Compared with existing methods, GPerturb does not require a latent variable construction and incorporates uncertainty propagation in an intuitive way due to the Bayesian framework. It can be applied to either raw count (GPerturb-ZIP, for zero-inflated Poisson) or continuous transformed expression measurements (GPerturb-Gaussian). Further and detailed information about the model development and relationships to existing methods can be found in “Methods”.

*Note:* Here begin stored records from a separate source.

(* ===== verification/Leases.v ===== *)
(** Issue leases ([persistence/leases.rs]) and the receipts of the remote claim
    ([persistence/claim_metadata.rs]): the durable records that keep two daemons
    from working on one issue, and fence out writers that lost their lease. *)
From S2P Require Import Prelude Effects Sql Status Schema.

(** ** Rows *)

(** The [i64 as u64] cast. *)
Definition as_u64 (z : Z) : Z := Z.modulo z (2 ^ 64).

(** [row_to_lease]: an unknown status reads as [Pending]. *)
Definition row_to_lease (r : LeaseRow) : IssueLease :=
  mkLease (lease_id r) (issue_repo r) (as_u64 (l_issue_number r)) (l_config_id r) (l_run_id r)
    (default LeaseStatus.Pending (res_ok (LeaseStatus.from_str (l_status r))))
    (claimed_at r) (l_updated_at r) (heartbeat_at r).

Definition issue_number_to_sql_i64 (n : Z) : Res SqlError Z :=
  if decide (n <= i64_max)%Z then Ok n else Err ToSqlConversionFailure.

(** The values a lease binds in an [INSERT], the issue number converted. *)
Definition lease_to_row (number : Z) (l : IssueLease) : LeaseRow :=
  mkLease (lease_id l) (issue_repo l) number (l_config_id l) (l_run_id l)
    (LeaseStatus.as_str (l_status l)) (claimed_at l) (l_updated_at l) (heartbeat_at l).

Definition lease_named (id : string) (r : LeaseRow) : bool := lease_id r =?s id.
Definition lease_on (repo : string) (number : Z) (r : LeaseRow) : bool :=
  (issue_repo r =?s repo) && bool_decide (l_issue_number r = number).
Definition lease_of_run (run : string) (r : LeaseRow) : bool := bool_decide (l_run_id r = Some run).

(** [status IN (...)] *)
Definition lease_status_in (l : list LeaseStatus.t) (r : LeaseRow) : bool :=
  existsb (fun s => l_status r =?s LeaseStatus.as_str s) l.

(** [status IN ('claimed', 'running')] *)
Definition lease_active (r : LeaseRow) : bool :=
  (l_status r =?s "claimed") || (l_status r =?s "running").

(** [ORDER BY issue_repo, issue_number] *)
Definition issue_order (a b : LeaseRow) : Prop :=
  String.ltb (issue_repo a) (issue_repo b) = true \/
  (issue_repo a = issue_repo b /\ (l_issue_number a <= l_issue_number b)%Z).
#[global] Instance issue_order_dec : RelDecision issue_order.
Proof. intros a b. unfold issue_order. apply _. Defined.

(** [ORDER BY updated_at, issue_repo, issue_number] *)
Definition update_order (a b : LeaseRow) : Prop :=
  (l_updated_at a < l_updated_at b)%Z \/ (l_updated_at a = l_updated_at b /\ issue_order a b).
#[global] Instance update_order_dec : RelDecision update_order.
Proof. intros a b. unfold update_order. apply _. Defined.

(** ** Statements *)

(** A lease id is the table's primary key. *)
Definition id_taken (id : string) (except : LeaseRow -> bool) (rows : list LeaseRow) : bool :=
  exists_where (fun r => lease_named id r && negb (except r)) rows.

(** [INSERT INTO issue_leases] *)
Definition insert_lease (row : LeaseRow) (d : Db) : Res SqlError (unit * Db) :=
  if exists_where (lease_named (lease_id row)) (issue_leases d)
     || exists_where (lease_on (issue_repo row) (l_issue_number row)) (issue_leases d)
  then Err ConstraintViolation
  else Ok (tt, d <| issue_leases := issue_leases d ++ [row] |>).

(** [DO UPDATE SET] of the claim: every column but the issue. *)
Definition reclaim_row (new old : LeaseRow) : LeaseRow :=
  mkLease (lease_id new) (issue_repo old) (l_issue_number old) (l_config_id new) (l_run_id new)
    (l_status new) (claimed_at new) (l_updated_at new) (heartbeat_at new).

(** [ON UPDATE CASCADE] of the receipts' foreign key. *)
Definition cascade_lease_id (old new : string) (receipts : list ClaimMetadataReceipt)
    : list ClaimMetadataReceipt :=
  update_where (fun m => cm_lease_id m =?s old) (fun m => m <| cm_lease_id := new |>) receipts.

(** The claiming upsert, with what its [RETURNING lease_id] gives. *)
Definition claim_statement (row : LeaseRow) (d : Db) : Res SqlError (option string * Db) :=
  let on_issue := lease_on (issue_repo row) (l_issue_number row) in
  if id_taken (lease_id row) on_issue (issue_leases d) then Err ConstraintViolation
  else
    match select_first on_issue (issue_leases d) with
    | None => Ok (Some (lease_id row), d <| issue_leases := issue_leases d ++ [row] |>)
    | Some old =>
        if lease_status_in LeaseStatus.RECLAIMABLE old then
          Ok (Some (lease_id row),
              d <| issue_leases := update_where on_issue (reclaim_row row) (issue_leases d) |>
                <| claim_metadata :=
                     cascade_lease_id (lease_id old) (lease_id row) (claim_metadata d) |>)
        else Ok (None, d)
    end.

(** [UPDATE issue_leases SET ... WHERE ...] with its count of changed rows. *)
Definition update_leases (p : LeaseRow -> bool) (f : LeaseRow -> LeaseRow) (d : Db)
    : Res SqlError (nat * Db) :=
  Ok (count_where p (issue_leases d), d <| issue_leases := update_where p f (issue_leases d) |>).

(** What a conditional transition writes: [run_id = COALESCE(?, run_id)]. *)
Definition cas_row (status : LeaseStatus.t) (new_run_id : option string) (now : Z) (r : LeaseRow)
    : LeaseRow :=
  r <| l_status := LeaseStatus.as_str status |> <| l_run_id := opt_or new_run_id (l_run_id r) |>
    <| l_updated_at := now |> <| heartbeat_at := now |>.

(** [WHERE lease_id = ? AND status IN (..)] and the owner guard. *)
Definition cas_guard (lease : string) (expected : list LeaseStatus.t) (owner : LeaseRow -> bool)
    (r : LeaseRow) : bool :=
  lease_named lease r && lease_status_in expected r && owner r.

(** The owner guard of [update_lease_status_conditional]: [None] disables it. *)
Definition owner_guard (expected_run_id : option string) (r : LeaseRow) : bool :=
  match expected_run_id with
  | Some run => lease_of_run run r
  | None => true
  end.

(** The exact owner guard: [None] means the column is [NULL]. *)
Definition exact_owner_guard (expected_run_id : option string) (r : LeaseRow) : bool :=
  match expected_run_id with
  | Some run => lease_of_run run r
  | None => bool_decide (l_run_id r = None)
  end.

Inductive ConditionalLeaseStatusOutcome :=
| Applied
| Rejected (current_status : LeaseStatus.t) (current_run_id : option string)
| Missing.

(** [lease-{repo}-{issue_number}-{nanos}]; a stamp outside [i64] nanoseconds
    prints as 0. *)
Definition claim_lease_id (repo : string) (number now : Z) : string :=
  let nanos := if decide (- i64_max - 1 <= now <= i64_max)%Z then now else 0%Z in
  "lease-" +:+ repo +:+ "-" +:+ pretty number +:+ "-" +:+ pretty nanos.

Single-gene perturbation analysis

We first compared the predictive performance of GPerturb, CPA, GEARS and SAMS-VAE on a subset of the genome-wide CRISPR interference Perturb-seq dataset.33 For all methods, the recommended settings are used. Since SAMS-VAE takes count-based data as inputs while CPA and GEARS require continuous expression inputs, we compare SAMS-VAE against GPerturb-ZIP and CPA and GEARS against GPerturb-Gaussian, respectively. Similar to previous studies, we randomly select 20% of the dataset as the test set, and use the rest to train GPerturb.

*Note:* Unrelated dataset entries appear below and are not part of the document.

Lemma record_params_created r row :
  record_params r = Ok row -> ws_created_at row = ws_created_at r.
Proof.
  unfold record_params, opt_to_sql, to_sql_i64, mbind, Res_bind, fmap, Res_fmap, mret, Res_ret.
  intros Hr. repeat (case_match; simplify_eq/=; try done).
Qed.

(** The bound row of a record of [u64]s parses back to the record. *)
Lemma row_roundtrip r row c :
  Forall (fun z => 0 <= z)%Z
    [ws_issue_number r; default 0%Z (ws_pr_number r); poll_interval_seconds r;
     default 0%Z (max_wait_seconds r); poll_count r] ->
  record_params r = Ok row ->
  row_to_wait_state (row <| ws_created_at := c |>) = Ok (r <| ws_created_at := c |>).
Proof.
  intros Hall. repeat rewrite Forall_cons in Hall. destruct Hall as (H1 & H2 & H3 & H4 & H5 & _).
  unfold record_params, opt_to_sql, to_sql_i64, mbind, Res_bind, fmap, Res_fmap, mret, Res_ret.
  intros Hr. unfold row_to_wait_state, optional_nonnegative_i64_to_u64, nonnegative_i64_to_u64,
    parse_wait_kind, mbind, Res_bind, fmap, Res_fmap, mret, Res_ret.
  pose proof (from_to_text (A := WaitKind.t) (wait_kind r)) as Hk. cbn in Hk.
  destruct r as [? ? ? ? ? ? issue [pr|] ? kind ? ? ? interval [mw|] ? ? polls ? ?]; cbn in *;
    repeat (case_decide; [|done]); injection Hr as <-; cbn; rewrite Hk, !decide_True by done; cbn;
    rewrite ?decide_True by done; reflexivity.
Qed.

Section Lemmas.
Context `{Env}.

Lemma upsert_wait_state_wp r w :
  wp (upsert_wait_state r)
     (fun res w' =>
        match res with
        | Ok _ =>
            exists row, record_params r = Ok row /\ str_is_empty (suspension_id r) = false /\
              w_db w' = (w_db w) <| wait_states :=
                upsert_by same_wait merge_wait row (wait_states (w_db w)) |>
        | Err _ => w_db w' = w_db w
        end) w.
Proof.
  unfold upsert_wait_state, upsert_wait. destruct (str_is_empty (suspension_id r)) eqn:E; wp_run; [done|].
  destruct (record_params r) as [row|e]; wp_run; try done; db_eqs; eauto.
Qed.
(** ** Witnesses *)

#[local] Existing Instance calm.

Definition ready_decision : PollDecision := ready sample_wait JNull.
Definition quiet : ArtifactPhase -> PollDecision -> option string := fun _ _ => None.

Lemma apply_poll_decision_transaction_witness :
  let w := start waiting_db in
  let after := w_db (snd (apply_poll_decision_at quiet sample_wait ready_decision 100 w)) in
  tables_ok (w_db w) /\ applied sample_wait ready_decision 100 (w_db w) after.
Proof.
  intros w after. split; [by_computation|].
  exact (apply_poll_decision_transaction quiet sample_wait ready_decision 100 w
           ltac:(by_computation)).
Defined.

Lemma stale_poller_rejected_witness :
  let w := start waiting_db in
  let run := apply_poll_decision_at quiet sample_wait ready_decision 100;;
             try (E := PollApplyError)
               (apply_poll_decision_at quiet sample_wait (transient sample_wait JNull 100) 100) in
  match fst (run w) with Ok second => is_ok second = false | Err _ => False end.
Proof.
  intros w run.
  exact (stale_poller_rejected quiet sample_wait ready_decision (transient sample_wait JNull 100)
           100 100 w ltac:(by_computation) (or_introl eq_refl)).
Defined.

We compared the averaged predictions and averaged observations for each of the unique perturbations. For CPA, SAMS-VAE and GEARS, we computed and store the average of 1000 samples of reconstructed/predicted expressions drawn from the fitted model for each of the unique perturbations. Similarly, for GPerturb, we compute and store the averaged predicted mean expressions for each of the unique perturbations (i.e., averaged over all samples associated with a common perturbation). Table 1 shows the Pearson correlations between the predicted and observed expression levels for the perturbations which are illustrated in Fig. 2A, C. We see GPerturb-ZIP attains better correlation than SAMS-VAE (rGPerturb = 0.972, rSAMS-VAE = 0.944) for count-based inputs, while CPA-mlp achieved the best performance ahead of GPerturb-Gaussian and GEARS on continuous inputs (rCPA-mlp = 0.984, rGPerturb = 0.981, rGEARS = 0.977).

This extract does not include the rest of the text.